Política
por Anderson Ramos
Publicado em 21/10/2025, às 11h21
O Ministério do Meio Ambiente (MMA) quebrou o silêncio após o Instituto Brasileiro do Meio Ambiente e Recursos Naturais Renováveis (Ibama) autorizar a Petrobras a perfurar poços de petróleo na bacia da Foz do Amazonas, na Margem Equatorial.
Em nota publicada no site da pasta na noite de segunda-feira (20), o MMA disse que a autorização resulta de um rigoroso processo de análise ambiental por parte do Ibama desde 2014, inicialmente sob responsabilidade da empresa BP Energy e assumido pela Petrobras em dezembro de 2020.
“O procedimento envolveu a elaboração do Estudo de Impacto Ambiental/Relatório de Impacto Ambiental (EIA/RIMA), a realização de três audiências públicas, 65 reuniões técnicas setoriais em mais de 20 municípios dos estados do Pará e do Amapá, além de vistorias nas estruturas de resposta à emergência e na unidade marítima de perfuração, além de uma Avaliação Pré-Operacional (APO) que mobilizou mais de 400 profissionais da Petrobras e do Ibama”, justificou.
O ministério também informou que durante a atividade de perfuração, será realizado novo exercício simulado de resposta à emergência, com foco nas estratégias de atendimento à fauna.
A chefe da pasta, Marina Silva, ainda não se pronunciou publicamente sobre a liberação. A nota publicada no site foi assinada pela Assessoria Especial de Comunicação Social do MMA.
A autorização para a perfuração acontece a menos de um mês da abertura da Conferência das Nações Unidas sobre as Mudanças Climáticas, a COP 30, que neste ano será realizada em Belém (PA), entre os dias 10 e 21 de novembro.

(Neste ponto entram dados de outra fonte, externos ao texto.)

(** [[shape(feature['geometry']) for feature in features]] *)
Fixpoint feature_shapes (features : list json) : sum exn (list Geom) :=
  match features with
  | [] => inr []
  | feature :: r =>
      match py_index feature "geometry" with
      | inl e => inl e
      | inr g =>
          match shape g with
          | inl e => inl e
          | inr s => match feature_shapes r with
                     | inl e => inl e
                     | inr ss => inr (s :: ss)
                     end
          end
      end
  end.

(** The body of [read_geojson_boundary] after [json.load]. *)
Definition boundary_of_json (geojson_data : json) : sum exn Geom :=
  match py_index geojson_data "type" with
  | inl e => inl e
  | inr t =>
      if json_is_str t "FeatureCollection" then
        match py_index geojson_data "features" with
        | inl e => inl e
        | inr fv =>
            match py_iter fv with
            | inl e => inl e
            | inr features =>
                match feature_shapes features with
                | inl e => inl e
                | inr [g] => inr g
                | inr geometries => inr (unary_union geometries)
                end
            end
        end
      else if json_is_str t "Feature" then
        match py_index geojson_data "geometry" with
        | inl e => inl e
        | inr g => shape g
        end
      else shape geojson_data
  end.

(** [read_geojson_boundary(geojson_path)] *)
Definition read_geojson_boundary (F : fs) (geojson_path : string) : sum exn Geom :=
  match fs_json F geojson_path with
  | None => inl JSONDecodeError
  | Some d => boundary_of_json d
  end.
End Geojson.

(** ** [main] of [mosaic_by_geojson.py] *)

(** [p.rfind(c)]: the index of the last occurrence, [None] for [-1]. *)
Fixpoint rfind_go (c : ascii) (s : string) (i : nat) (found : option nat) : option nat :=
  match s with
  | EmptyString => found
  | String a r => rfind_go c r (S i) (if Ascii.eqb a c then Some i else found)
  end.

Definition rfind (c : ascii) (s : string) : option nat := rfind_go c s 0 None.

(** [os.path.splitext(p)] (posixpath, [genericpath._splitext]): the
    extension starts at the last dot after the last slash, provided
    the file name has a character other than a dot before it. *)
Definition splitext (p : string) : string * string :=
  let filename_index := match rfind "/"%char p with Some i => S i | None => 0 end in
  match rfind "."%char p with
  | Some dot_index =>
      if Nat.leb filename_index dot_index then
        if existsb (fun a => negb (Ascii.eqb a "."%char))
             (list_ascii_of_string (String.substring filename_index (dot_index - filename_index) p))
        then (String.substring 0 dot_index p, String.substring dot_index (String.length p - dot_index) p)
        else (p, "")
      else (p, "")
  | None => (p, "")
  end.
(* ===== verification/UnifdefFacts.v ===== *)
(** * unifdef: the parser stays in its lane

    The line parser touches neither the nesting state nor the input (but for
    the refill of an unfinished line), never runs out of fuel, and only leaves
    through [error]. *)

From Stdlib Require Import ZArith Lia List Bool String Ascii.
From stdpp Require Import base tactics list numbers strings pretty.
From S2P Require Import Prelude CLib Unifdef UnifdefParse UnifdefMain.

Local Open Scope string_scope.
Local Open Scope bool_scope.

#[local] Arguments sdrop : simpl never.

(** What the parser leaves alone. *)
Definition frame (s0 s : ust) : Prop :=
  depth s = depth s0 /\ ifstate s = ifstate s0 /\ ignoring s = ignoring s0 /\
  input s = input s0 /\ exitstat s = exitstat s0 /\ output s = output s0.

(** [m] run from any state framed by [s0] ends in one, with a result in [Q],
    or leaves through [error]. *)
Definition keeps {A} (s0 : ust) (m : U A) (Q : A -> Prop) : Prop :=
  triple (frame s0) m (fun a s => frame s0 s /\ Q a) (fun e _ => e = Exit 2).

Create HintDb unifdef.

Section Keeps.
  Context (s0 : ust).

Lemma keeps_ret {A} (a : A) (Q : A -> Prop) : Q a -> keeps s0 (mret a) Q.
Proof. intros HQ. apply triple_ret. auto. Qed.
Lemma process_step_ok s :
  closed (input s) s ->
  match process_step opt (parseline opt syms undef) s with
  | (Ok _, s') => closed (input s') s' /\ String.length (input s') < String.length (input s)
  | (Ex e, s') => ends e s'
  end.
Proof.
  intros Hs. unfold process_step. cbv [mbind M_bind get].
  generalize (parseline_spec opt syms undef s).
  destruct (parseline opt syms undef s) as [[lt|e] s1]; [|intros ->; exists 2%Z; split; [done|lia]].
  intros (Hb & He & Hlt).
  pose proof (closed_below s s1 Hs Hb) as Hc.
  destruct Hlt as [->|[_ Hlt]].
  - destruct (trans_eof opt (ifstate_at s1) s1) as (e & s' & E).
    generalize (trans_ok opt _ s1 EOF Hc He). by rewrite E.
  - generalize (trans_ok opt _ s1 lt Hc He).
    destruct (trans opt (ifstate_at s1) lt s1) as [[[]|e] s']; [|done].
    intros Hc'. assert (input s' = input s1) as E by (by destruct Hc' as [(_&_&_&_&?) _]).
    rewrite E. by split.
Qed.

Lemma process_loop_ends fuel s :
  closed (input s) s -> String.length (input s) < fuel ->
  exists c s', process_loop opt (parseline opt syms undef) fuel s = (Ex (Exit c), s') /\
               (0 <= c <= 2)%Z.
Proof.
  revert s. induction fuel as [|fuel IH]; intros s Hs Hf; [lia|]. simpl.
  generalize (process_step_ok s Hs). cbv [mbind M_bind].
  destruct (process_step _ _ s) as [[[]|e] s'].
  - intros [Hc Hl]. apply IH; [done|lia].
  - intros (c & -> & Hc). eauto.
Qed.

(** C4. Whatever the options, the symbol table, the contents of uninitialised
    memory and the input text, [unifdef] ends by calling [exit] with one of the
    documented statuses 0, 1 and 2: no loop of the line parser, of the
    expression evaluator or of the driver goes on for ever, and none of the
    [abort()] calls (stack underflow, stack overflow, unevaluable line) is
    reachable. *)
Theorem unifdef_always_exits inp :
  exists c s', unifdef opt syms undef inp = (Ex (Exit c), s') /\ (0 <= c <= 2)%Z.
Proof.
  unfold unifdef, process, process_with. cbv [mbind M_bind gets modify].
  apply process_loop_ends; [apply closed_init|simpl; lia].
Qed.
End Driver.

Confira a nota na íntegra:
Sobre a concessão da Licença de Operação (LO) nº 1684/2025, que autoriza a perfuração marítima do poço Morpho, no bloco FZA-M-59, localizado na bacia da Foz do Amazonas, de interesse da Petrobras, o Ministério do Meio Ambiente e Mudança do Clima (MMA) informa:
Assessoria Especial de Comunicação Social do MMA
Petrobras comemora
Após receber o aval, a Petrobras revelou que vai começar a perfuração imediatamente. “Por meio desta pesquisa exploratória, a companhia busca obter mais informações geológicas e avaliar se há petróleo e gás na área em escala econômica. Não há produção de petróleo nessa fase”, disse em nota.
A presidente da estatal, Magda Chambriand, definiu o aval como uma “conquista da sociedade brasileira e revela o compromisso das instituições nacionais com o diálogo e com a viabilização de projetos que possam representar o desenvolvimento do País”.
“Esperamos obter excelentes resultados nessa pesquisa e comprovar a existência de petróleo na porção brasileira dessa nova fronteira energética mundial. Vamos operar na Margem Equatorial com segurança, responsabilidade e qualidade técnica”, completou.